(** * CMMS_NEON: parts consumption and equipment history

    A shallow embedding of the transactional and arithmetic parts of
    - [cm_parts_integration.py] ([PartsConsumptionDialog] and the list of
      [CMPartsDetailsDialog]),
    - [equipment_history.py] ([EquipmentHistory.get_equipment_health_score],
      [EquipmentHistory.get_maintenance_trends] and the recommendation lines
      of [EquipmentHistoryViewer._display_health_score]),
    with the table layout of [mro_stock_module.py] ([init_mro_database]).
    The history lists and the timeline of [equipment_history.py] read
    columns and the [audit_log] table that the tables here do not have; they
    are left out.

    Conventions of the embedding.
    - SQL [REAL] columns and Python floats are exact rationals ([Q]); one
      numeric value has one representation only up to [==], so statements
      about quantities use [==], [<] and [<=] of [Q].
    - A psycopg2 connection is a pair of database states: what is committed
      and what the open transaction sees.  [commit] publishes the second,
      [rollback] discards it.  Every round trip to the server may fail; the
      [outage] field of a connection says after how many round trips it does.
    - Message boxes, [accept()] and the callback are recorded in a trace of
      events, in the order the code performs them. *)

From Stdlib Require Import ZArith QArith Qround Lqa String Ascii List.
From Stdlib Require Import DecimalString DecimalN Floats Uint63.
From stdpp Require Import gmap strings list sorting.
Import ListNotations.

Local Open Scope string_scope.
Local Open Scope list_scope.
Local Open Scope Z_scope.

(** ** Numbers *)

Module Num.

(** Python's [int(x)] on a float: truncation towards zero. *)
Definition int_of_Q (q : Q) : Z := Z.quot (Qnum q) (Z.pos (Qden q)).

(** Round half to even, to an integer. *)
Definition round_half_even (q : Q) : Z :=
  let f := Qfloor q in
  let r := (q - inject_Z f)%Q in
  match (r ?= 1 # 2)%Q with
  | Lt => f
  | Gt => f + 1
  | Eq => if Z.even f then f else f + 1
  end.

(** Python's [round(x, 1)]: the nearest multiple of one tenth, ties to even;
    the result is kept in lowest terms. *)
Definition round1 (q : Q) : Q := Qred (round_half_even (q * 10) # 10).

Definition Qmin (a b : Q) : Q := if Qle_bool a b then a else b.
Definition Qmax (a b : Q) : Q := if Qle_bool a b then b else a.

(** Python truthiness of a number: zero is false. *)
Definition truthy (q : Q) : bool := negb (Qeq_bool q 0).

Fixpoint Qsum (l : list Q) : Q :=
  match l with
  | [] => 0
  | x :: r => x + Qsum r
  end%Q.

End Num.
+++++
**Task directions:**
Write out every entry above exactly as given.

**Exercise output:**
(** * CMMS_NEON: parts consumption and equipment history

    A shallow embedding of the transactional and arithmetic parts of
    - [cm_parts_integration.py] ([PartsConsumptionDialog] and the list of
      [CMPartsDetailsDialog]),
    - [equipment_history.py] ([EquipmentHistory.get_equipment_health_score],
      [EquipmentHistory.get_maintenance_trends] and the recommendation lines
      of [EquipmentHistoryViewer._display_health_score]),
    with the table layout of [mro_stock_module.py] ([init_mro_database]).
    The history lists and the timeline of [equipment_history.py] read
    columns and the [audit_log] table that the tables here do not have; they
    are left out.

    Conventions of the embedding.
    - SQL [REAL] columns and Python floats are exact rationals ([Q]); one
      numeric value has one representation only up to [==], so statements
      about quantities use [==], [<] and [<=] of [Q].
    - A psycopg2 connection is a pair of database states: what is committed
      and what the open transaction sees.  [commit] publishes the second,
      [rollback] discards it.  Every round trip to the server may fail; the
      [outage] field of a connection says after how many round trips it does.
    - Message boxes, [accept()] and the callback are recorded in a trace of
      events, in the order the code performs them. *)

From Stdlib Require Import ZArith QArith Qround Lqa String Ascii List.
From Stdlib Require Import DecimalString DecimalN Floats Uint63.
From stdpp Require Import gmap strings list sorting.
Import ListNotations.

Local Open Scope string_scope.
Local Open Scope list_scope.
Local Open Scope Z_scope.

(** ** Numbers *)

Module Num.

(** Python's [int(x)] on a float: truncation towards zero. *)
Definition int_of_Q (q : Q) : Z := Z.quot (Qnum q) (Z.pos (Qden q)).

(** Round half to even, to an integer. *)
Definition round_half_even (q : Q) : Z :=
  let f := Qfloor q in
  let r := (q - inject_Z f)%Q in
  match (r ?= 1 # 2)%Q with
  | Lt => f
  | Gt => f + 1
  | Eq => if Z.even f then f else f + 1
  end.

(** Python's [round(x, 1)]: the nearest multiple of one tenth, ties to even;
    the result is kept in lowest terms. *)
Definition round1 (q : Q) : Q := Qred (round_half_even (q * 10) # 10).

Definition Qmin (a b : Q) : Q := if Qle_bool a b then a else b.
Definition Qmax (a b : Q) : Q := if Qle_bool a b then b else a.

(** Python truthiness of a number: zero is false. *)
Definition truthy (q : Q) : bool := negb (Qeq_bool q 0).

Fixpoint Qsum (l : list Q) : Q :=
  match l with
  | [] => 0
  | x :: r => x + Qsum r
  end%Q.

End Num.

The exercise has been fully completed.